§ What you have to do: If a line in the entries below contains "enumerations", copy it.

Stored data entries
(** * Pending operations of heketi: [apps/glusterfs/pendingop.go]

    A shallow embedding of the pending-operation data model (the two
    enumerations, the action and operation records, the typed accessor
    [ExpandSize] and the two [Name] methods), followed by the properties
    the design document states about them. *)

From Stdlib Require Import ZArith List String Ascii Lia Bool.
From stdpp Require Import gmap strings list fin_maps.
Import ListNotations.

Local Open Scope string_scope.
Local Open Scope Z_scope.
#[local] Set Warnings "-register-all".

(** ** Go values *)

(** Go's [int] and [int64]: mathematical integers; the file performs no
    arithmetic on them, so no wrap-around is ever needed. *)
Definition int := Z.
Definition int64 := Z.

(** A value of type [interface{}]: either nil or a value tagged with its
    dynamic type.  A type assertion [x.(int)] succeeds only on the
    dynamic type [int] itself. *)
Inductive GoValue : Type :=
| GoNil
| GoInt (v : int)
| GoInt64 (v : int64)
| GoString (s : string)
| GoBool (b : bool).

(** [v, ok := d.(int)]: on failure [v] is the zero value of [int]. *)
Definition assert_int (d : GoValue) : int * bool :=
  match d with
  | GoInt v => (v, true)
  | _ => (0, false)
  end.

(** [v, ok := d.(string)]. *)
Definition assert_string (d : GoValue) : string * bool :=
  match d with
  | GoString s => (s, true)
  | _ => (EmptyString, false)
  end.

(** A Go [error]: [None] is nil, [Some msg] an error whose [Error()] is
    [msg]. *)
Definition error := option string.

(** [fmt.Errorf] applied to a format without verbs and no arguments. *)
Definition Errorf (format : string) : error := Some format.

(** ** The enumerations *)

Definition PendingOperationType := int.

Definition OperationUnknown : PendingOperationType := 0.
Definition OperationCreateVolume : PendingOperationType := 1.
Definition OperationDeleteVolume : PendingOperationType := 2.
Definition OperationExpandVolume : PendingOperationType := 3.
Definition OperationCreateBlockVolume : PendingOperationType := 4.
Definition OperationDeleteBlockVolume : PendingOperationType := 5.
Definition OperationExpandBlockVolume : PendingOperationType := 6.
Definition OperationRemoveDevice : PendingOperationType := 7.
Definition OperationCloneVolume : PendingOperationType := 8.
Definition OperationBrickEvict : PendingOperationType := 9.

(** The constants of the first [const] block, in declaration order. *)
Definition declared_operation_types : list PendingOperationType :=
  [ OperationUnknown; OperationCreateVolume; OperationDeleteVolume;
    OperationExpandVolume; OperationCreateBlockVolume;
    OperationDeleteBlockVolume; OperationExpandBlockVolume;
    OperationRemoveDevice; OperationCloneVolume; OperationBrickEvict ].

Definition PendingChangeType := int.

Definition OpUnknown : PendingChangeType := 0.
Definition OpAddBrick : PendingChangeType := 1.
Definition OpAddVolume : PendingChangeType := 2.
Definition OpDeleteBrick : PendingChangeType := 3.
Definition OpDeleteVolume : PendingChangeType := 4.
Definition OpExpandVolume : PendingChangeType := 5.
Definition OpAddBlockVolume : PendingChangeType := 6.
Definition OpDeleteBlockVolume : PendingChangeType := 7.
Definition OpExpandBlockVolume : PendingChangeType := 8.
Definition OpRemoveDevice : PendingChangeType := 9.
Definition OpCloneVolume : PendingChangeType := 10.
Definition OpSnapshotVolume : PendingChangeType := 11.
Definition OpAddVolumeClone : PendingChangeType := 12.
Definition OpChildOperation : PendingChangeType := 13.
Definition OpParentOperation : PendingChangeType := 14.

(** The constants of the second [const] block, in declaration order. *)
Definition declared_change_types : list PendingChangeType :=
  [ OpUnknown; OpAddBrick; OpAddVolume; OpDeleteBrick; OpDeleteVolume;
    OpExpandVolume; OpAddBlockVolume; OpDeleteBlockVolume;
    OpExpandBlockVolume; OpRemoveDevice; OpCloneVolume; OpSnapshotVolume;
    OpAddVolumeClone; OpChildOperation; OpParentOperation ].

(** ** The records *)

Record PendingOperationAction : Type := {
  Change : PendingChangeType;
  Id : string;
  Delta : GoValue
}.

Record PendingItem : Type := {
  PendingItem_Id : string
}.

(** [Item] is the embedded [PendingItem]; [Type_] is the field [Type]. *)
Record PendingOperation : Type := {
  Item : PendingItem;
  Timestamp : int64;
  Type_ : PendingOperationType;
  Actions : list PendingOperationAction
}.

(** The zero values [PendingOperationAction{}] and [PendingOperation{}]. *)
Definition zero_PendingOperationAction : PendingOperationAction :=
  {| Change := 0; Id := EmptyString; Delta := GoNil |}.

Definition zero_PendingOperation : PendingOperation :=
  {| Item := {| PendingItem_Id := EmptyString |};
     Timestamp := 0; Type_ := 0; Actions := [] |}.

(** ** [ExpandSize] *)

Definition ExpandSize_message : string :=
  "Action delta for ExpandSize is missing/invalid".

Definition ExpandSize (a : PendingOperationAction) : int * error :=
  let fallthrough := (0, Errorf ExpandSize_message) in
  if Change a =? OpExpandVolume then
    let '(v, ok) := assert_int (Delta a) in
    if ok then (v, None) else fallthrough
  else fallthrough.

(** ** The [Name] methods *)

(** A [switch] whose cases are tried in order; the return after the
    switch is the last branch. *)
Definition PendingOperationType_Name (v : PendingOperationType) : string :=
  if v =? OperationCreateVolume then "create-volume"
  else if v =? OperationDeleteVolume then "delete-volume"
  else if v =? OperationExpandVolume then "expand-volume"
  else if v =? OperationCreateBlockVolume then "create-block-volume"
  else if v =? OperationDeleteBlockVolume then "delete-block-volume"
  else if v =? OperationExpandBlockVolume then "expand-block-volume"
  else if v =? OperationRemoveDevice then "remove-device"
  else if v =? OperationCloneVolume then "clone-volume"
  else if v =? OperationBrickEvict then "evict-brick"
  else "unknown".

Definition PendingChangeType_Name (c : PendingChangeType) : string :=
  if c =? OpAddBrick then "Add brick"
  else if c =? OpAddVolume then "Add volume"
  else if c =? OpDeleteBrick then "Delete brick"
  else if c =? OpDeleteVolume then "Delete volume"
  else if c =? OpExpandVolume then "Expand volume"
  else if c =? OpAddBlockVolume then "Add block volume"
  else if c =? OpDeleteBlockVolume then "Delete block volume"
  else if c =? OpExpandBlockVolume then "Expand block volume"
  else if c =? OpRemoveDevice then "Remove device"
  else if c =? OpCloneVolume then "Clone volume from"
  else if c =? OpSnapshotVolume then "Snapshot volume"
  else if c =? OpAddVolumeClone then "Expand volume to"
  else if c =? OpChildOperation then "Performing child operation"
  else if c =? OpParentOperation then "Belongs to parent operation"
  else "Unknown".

§ Written answer:
    enumerations, the action and operation records, the typed accessor
(** ** The enumerations *)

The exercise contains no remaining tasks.